**Brief:**
Among the entries below, one line contains "(** The body" and another contains "Definition getattr_checkpoint_dir : M". Transcribe those two lines and every line between them, exactly.

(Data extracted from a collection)
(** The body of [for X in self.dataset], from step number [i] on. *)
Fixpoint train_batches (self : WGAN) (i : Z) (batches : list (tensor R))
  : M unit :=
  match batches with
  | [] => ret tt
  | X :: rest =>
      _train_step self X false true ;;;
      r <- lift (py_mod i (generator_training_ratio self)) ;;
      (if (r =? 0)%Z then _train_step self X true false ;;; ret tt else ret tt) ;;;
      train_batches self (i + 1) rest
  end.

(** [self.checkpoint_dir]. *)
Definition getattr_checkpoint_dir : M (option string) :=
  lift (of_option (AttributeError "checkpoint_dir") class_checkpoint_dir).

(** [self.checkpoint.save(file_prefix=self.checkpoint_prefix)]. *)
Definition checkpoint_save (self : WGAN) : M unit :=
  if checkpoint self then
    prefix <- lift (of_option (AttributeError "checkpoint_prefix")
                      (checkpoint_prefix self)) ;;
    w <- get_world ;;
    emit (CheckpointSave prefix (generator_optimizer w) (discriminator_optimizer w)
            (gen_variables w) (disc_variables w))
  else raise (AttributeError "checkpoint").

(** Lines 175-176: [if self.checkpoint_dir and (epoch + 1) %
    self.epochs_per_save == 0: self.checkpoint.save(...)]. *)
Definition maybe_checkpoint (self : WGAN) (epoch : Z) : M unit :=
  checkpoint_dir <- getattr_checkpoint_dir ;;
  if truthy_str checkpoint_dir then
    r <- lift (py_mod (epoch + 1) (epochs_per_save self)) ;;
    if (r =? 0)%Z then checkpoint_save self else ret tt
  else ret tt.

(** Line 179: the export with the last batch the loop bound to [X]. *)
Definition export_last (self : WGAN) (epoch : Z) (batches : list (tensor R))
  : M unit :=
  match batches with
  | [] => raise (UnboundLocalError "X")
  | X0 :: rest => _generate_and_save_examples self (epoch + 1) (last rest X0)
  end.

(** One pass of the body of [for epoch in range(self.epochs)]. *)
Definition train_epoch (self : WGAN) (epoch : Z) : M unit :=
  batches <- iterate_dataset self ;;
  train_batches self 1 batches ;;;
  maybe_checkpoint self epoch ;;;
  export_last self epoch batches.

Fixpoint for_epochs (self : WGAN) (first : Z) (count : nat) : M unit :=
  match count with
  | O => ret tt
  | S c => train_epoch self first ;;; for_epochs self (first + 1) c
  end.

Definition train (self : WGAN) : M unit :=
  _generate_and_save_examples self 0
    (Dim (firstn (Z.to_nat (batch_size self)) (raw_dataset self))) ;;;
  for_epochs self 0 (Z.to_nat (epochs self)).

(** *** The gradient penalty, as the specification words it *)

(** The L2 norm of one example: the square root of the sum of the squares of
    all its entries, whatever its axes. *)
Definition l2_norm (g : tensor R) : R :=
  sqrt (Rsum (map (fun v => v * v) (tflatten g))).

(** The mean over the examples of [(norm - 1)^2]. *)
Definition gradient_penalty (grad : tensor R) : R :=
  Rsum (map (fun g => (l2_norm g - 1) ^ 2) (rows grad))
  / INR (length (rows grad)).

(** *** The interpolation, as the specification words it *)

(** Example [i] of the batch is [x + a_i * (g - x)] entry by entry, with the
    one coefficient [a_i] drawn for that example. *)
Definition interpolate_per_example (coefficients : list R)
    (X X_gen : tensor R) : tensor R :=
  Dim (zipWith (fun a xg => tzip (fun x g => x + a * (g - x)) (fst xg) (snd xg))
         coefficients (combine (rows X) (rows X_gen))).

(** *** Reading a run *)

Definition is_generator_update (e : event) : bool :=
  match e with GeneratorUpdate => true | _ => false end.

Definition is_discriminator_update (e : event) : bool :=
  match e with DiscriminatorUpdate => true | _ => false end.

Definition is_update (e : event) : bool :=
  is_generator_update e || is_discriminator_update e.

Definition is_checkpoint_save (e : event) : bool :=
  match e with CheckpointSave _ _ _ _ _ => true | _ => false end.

* * *

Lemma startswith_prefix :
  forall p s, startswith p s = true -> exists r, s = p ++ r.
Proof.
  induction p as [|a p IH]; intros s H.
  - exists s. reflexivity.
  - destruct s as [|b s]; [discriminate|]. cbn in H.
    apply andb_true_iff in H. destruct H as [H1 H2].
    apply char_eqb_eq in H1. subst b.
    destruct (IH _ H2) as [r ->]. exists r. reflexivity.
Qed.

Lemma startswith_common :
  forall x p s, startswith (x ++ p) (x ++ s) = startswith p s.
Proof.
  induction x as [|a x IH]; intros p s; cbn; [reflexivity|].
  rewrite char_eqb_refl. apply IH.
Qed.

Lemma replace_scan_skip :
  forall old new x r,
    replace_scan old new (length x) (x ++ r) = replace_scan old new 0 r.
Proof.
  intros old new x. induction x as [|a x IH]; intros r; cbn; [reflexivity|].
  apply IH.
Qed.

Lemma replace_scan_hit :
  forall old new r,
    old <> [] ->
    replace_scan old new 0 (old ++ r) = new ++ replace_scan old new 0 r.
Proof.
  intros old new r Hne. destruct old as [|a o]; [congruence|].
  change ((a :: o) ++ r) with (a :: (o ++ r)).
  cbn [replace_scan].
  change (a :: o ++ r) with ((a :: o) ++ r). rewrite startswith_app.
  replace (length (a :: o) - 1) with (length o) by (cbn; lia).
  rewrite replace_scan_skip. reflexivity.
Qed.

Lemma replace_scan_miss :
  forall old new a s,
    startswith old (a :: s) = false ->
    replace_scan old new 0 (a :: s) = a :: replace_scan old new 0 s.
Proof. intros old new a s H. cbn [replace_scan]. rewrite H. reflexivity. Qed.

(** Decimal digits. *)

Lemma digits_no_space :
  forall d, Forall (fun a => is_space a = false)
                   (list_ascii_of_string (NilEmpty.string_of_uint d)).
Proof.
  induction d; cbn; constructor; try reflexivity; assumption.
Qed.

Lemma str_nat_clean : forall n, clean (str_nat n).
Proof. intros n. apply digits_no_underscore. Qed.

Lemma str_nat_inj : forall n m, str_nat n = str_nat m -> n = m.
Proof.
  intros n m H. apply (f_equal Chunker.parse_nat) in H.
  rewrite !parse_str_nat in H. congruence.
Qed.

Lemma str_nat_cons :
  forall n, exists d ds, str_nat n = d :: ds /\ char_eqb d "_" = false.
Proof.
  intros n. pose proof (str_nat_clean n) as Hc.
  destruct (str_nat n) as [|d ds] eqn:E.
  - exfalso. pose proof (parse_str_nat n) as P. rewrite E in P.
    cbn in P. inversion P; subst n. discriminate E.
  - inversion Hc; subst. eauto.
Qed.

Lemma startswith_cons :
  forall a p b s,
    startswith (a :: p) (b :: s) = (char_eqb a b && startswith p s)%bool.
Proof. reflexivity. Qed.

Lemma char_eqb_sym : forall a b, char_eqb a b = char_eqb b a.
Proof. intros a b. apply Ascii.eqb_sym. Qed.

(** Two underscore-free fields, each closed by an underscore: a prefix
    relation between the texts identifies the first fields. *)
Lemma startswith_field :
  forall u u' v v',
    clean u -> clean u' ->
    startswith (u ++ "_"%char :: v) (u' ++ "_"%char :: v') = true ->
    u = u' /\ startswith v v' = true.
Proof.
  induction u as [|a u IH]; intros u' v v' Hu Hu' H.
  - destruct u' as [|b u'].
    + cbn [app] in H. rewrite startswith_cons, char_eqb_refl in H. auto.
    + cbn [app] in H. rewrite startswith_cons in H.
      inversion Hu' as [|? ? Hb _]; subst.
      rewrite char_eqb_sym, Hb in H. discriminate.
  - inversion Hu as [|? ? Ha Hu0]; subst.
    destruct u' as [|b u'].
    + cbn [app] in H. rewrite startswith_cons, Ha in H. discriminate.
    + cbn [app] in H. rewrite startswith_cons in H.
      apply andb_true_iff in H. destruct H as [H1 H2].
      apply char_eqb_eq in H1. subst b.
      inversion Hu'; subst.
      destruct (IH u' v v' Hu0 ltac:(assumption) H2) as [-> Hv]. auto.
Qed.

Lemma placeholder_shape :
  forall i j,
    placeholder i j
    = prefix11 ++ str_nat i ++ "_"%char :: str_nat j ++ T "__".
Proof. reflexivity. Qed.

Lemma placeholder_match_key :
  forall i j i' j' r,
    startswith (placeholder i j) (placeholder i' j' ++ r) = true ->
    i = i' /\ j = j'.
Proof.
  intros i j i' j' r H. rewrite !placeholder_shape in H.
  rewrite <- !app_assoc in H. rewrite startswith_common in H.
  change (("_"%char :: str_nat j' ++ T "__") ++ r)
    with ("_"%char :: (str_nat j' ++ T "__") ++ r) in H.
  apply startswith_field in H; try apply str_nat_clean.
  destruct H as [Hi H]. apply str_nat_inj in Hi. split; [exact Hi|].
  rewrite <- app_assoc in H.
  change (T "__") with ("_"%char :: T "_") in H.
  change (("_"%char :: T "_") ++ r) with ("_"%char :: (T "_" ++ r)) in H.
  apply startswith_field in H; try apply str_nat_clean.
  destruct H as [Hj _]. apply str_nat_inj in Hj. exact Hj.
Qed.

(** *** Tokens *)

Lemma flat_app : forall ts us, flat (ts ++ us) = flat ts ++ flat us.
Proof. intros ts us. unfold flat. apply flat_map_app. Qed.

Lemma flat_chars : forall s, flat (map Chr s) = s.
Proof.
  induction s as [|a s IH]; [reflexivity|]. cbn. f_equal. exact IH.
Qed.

**Reply to the task:**
(** The body of [for X in self.dataset], from step number [i] on. *)
Fixpoint train_batches (self : WGAN) (i : Z) (batches : list (tensor R))
  : M unit :=
  match batches with
  | [] => ret tt
  | X :: rest =>
      _train_step self X false true ;;;
      r <- lift (py_mod i (generator_training_ratio self)) ;;
      (if (r =? 0)%Z then _train_step self X true false ;;; ret tt else ret tt) ;;;
      train_batches self (i + 1) rest
  end.

(** [self.checkpoint_dir]. *)
Definition getattr_checkpoint_dir : M (option string) :=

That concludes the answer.